On a network, a web browser can retrieve a web page from a remote web server. The web server may restrict access to a private network such as a corporate intranet. The web browser uses the Hypertext Transfer Protocol (HTTP) to make such requests to the web server.

A static web page is delivered exactly as stored, as web content in the web server's file system. In contrast, a dynamic web page is generated by a web application, usually driven by server-side software. Dynamic web pages help the browser (the client) to enhance the web page through user input to the server.

Website

A website or Web site is a collection of related network web resources, such as web pages, multimedia content, which are typically identified with a common domain name, and published on at least one web server. Notable examples are wikipedia.org, google.com, and amazon.com.

Websites can be accessed via a public Internet Protocol (IP) network, such as the Internet, or a private local area network (LAN), by a uniform resource locator (URL) that identifies the site.

Websites can have many functions and can be used in various fashions; a website can be a personal website, a corporate website for a company, a government website, an organization website, etc. Websites are typically dedicated to a particular topic or purpose, ranging from entertainment and social networking to providing news and education. All publicly accessible websites collectively constitute the World Wide Web, while private websites, such as a company's website for its employees, are typically part of an intranet.

Web pages, which are the building blocks of websites, are documents, typically composed in plain text interspersed with formatting instructions of Hypertext Markup Language (HTML, XHTML). They may incorporate elements from other websites with suitable markup anchors. Web pages are accessed and transported with the Hypertext Transfer Protocol (HTTP), which may optionally employ encryption (HTTP Secure, HTTPS) to provide security and privacy for the user. The user's application, often a web browser, renders the page content according to its HTML markup instructions onto a display terminal.

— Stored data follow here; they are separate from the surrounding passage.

Lemma alloc_pages_ok s l n p s' :
  ok s l -> 0 <= n < 2 ^ 25 -> alloc_pages n s = (p, s') -> p <> 0 ->
  ok s' l
  /\ (forall q, owned s' l q <-> owned s l q \/ q ∈ pages p (Z.to_nat n))
  /\ (forall q, q ∈ pages p (Z.to_nat n) -> ~ pool s q)
  /\ (forall a, page_of a ∉ pages p (Z.to_nat n) -> word (mem s') a = word (mem s) a)
  /\ (forall a, a mod 8 = 0 -> page_of a ∈ pages p (Z.to_nat n) -> word (mem s') a = 0)
  /\ free_after_use s' = free_after_use s
  /\ high_half s' = high_half s /\ pmm_start s' = pmm_start s
  /\ free_next s' = free_next s + PAGE_SIZE * n.
Proof.
  intros Hok Hn. pose proof Hok as [[Hs Hsa Hne Hna Ht] Hc Hnd Hp Hr]. unfold alloc_pages.
  destruct (Z.eqb_spec n 0); [rewrite pair_equal_spec; intros [<- _]; done|].
  rewrite (uwrap_small 64) by (unfold PAGE_SIZE; lia).
  destruct (Z.ltb_spec (free_top s) (free_next s + n * PAGE_SIZE)) as [|Hroom];
    rewrite pair_equal_spec; intros [<- <-] Hp0; [done|].
  rewrite usable_off in * by lia. change (off (set_bump s _ _)) with (off s) in *.
  set (p := free_next s + off s) in *.
  assert (aligned p) as Hpa by (apply aligned_add; [done|apply off_aligned]).
  assert (0 <= off s) by (unfold off; destruct (high_half s); unfold KVA_OFFSET; lia).
  assert (forall q, q ∈ pages p (Z.to_nat n) -> ~ pool s q) as Hnew.
  { intros q (i & Hi & ->)%elem_of_pages (_ & Hq). subst p. unfold PAGE_SIZE in *. lia. }
  set (s' := set_bump s (free_next s + n * PAGE_SIZE) (u32 (pages_taken s + n))).
  assert (forall q, pool s q \/ q ∈ pages p (Z.to_nat n) <-> pool s' q) as Hpool.
  { intros q. rewrite elem_of_pages. unfold pool. subst s'. cbn [free_next pmm_start set_bump].
    change (off (set_bump s _ _)) with (off s). unfold aligned in *. split.
    - intros [(? & ?)|(i & Hi & ->)]; split; try done; subst p; unfold PAGE_SIZE in *; zdm.
    - intros (Hqa & Hq). destruct (decide (q < p)) as [|Hge]; [left; subst p; lia|right].
      exists ((q - p) / PAGE_SIZE). subst p. unfold PAGE_SIZE in *. zdm. }
  assert (forall a, in_words p (Z.to_nat (n * PAGE_SIZE / 8)) a
            <-> a mod 8 = 0 /\ page_of a ∈ pages p (Z.to_nat n)) as Hw.
  { intros a. unfold in_words, page_of. rewrite elem_of_pages. unfold aligned, PAGE_SIZE in *. split.
    - intros (i & Hi & ->). split; [zdm|]. exists (8 * i / 4096). zdm.
    - intros (Ha & i & Hi & He). exists ((a - p) / 8). zdm. }
  split; [split; cbn; try done|].
  - split; cbn; try done; [unfold PAGE_SIZE in *; lia|]. by apply aligned_shift.
  - eapply chain_frame; [|exact Hc]. intros q Hq. rewrite Forall_forall in Hp.
    pose proof (Hp q Hq) as Hqp. pose proof (proj1 Hqp) as Hqa.
    split; apply word_fill_out; rewrite Hw; intros (_ & Hin); revert Hin;
      [rewrite page_of_0 by done|rewrite page_of_8 by done]; intros Hin; by apply (Hnew _ Hin).
  - eapply Forall_impl; [exact Hp|]. intros q Hq. apply Hpool. by left.
  - split; [intros q; unfold owned; pose proof (Hpool q) as Hq; subst s'; unfold pool in *; cbn in *|].
    { rewrite Forall_forall in Hp. pose proof (Hnew q) as Hnq. pose proof (Hp q) as Hpq.
      unfold pool in *. tauto. }
    split; [done|]. split; [intros a Ha; apply word_fill_out; rewrite Hw; tauto|].
    split; [intros a Ha Hb; apply word_fill_in; rewrite Hw; tauto|]. cbn. repeat split; try done. lia.
Qed.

Hyperlinking between web pages conveys to the reader the site structure and guides the navigation of the site, which often starts with a home page containing a directory of the site web content. Some websites require user registration or subscription to access content. Examples of subscription websites include many business sites, news websites, academic journal websites, gaming websites, file-sharing websites, message boards, web-based email, social networking websites, websites providing real-time stock market data, as well as sites providing various other services. End users can access websites on a range of devices, including desktop and laptop computers, tablet computers, smartphones and smart TVs.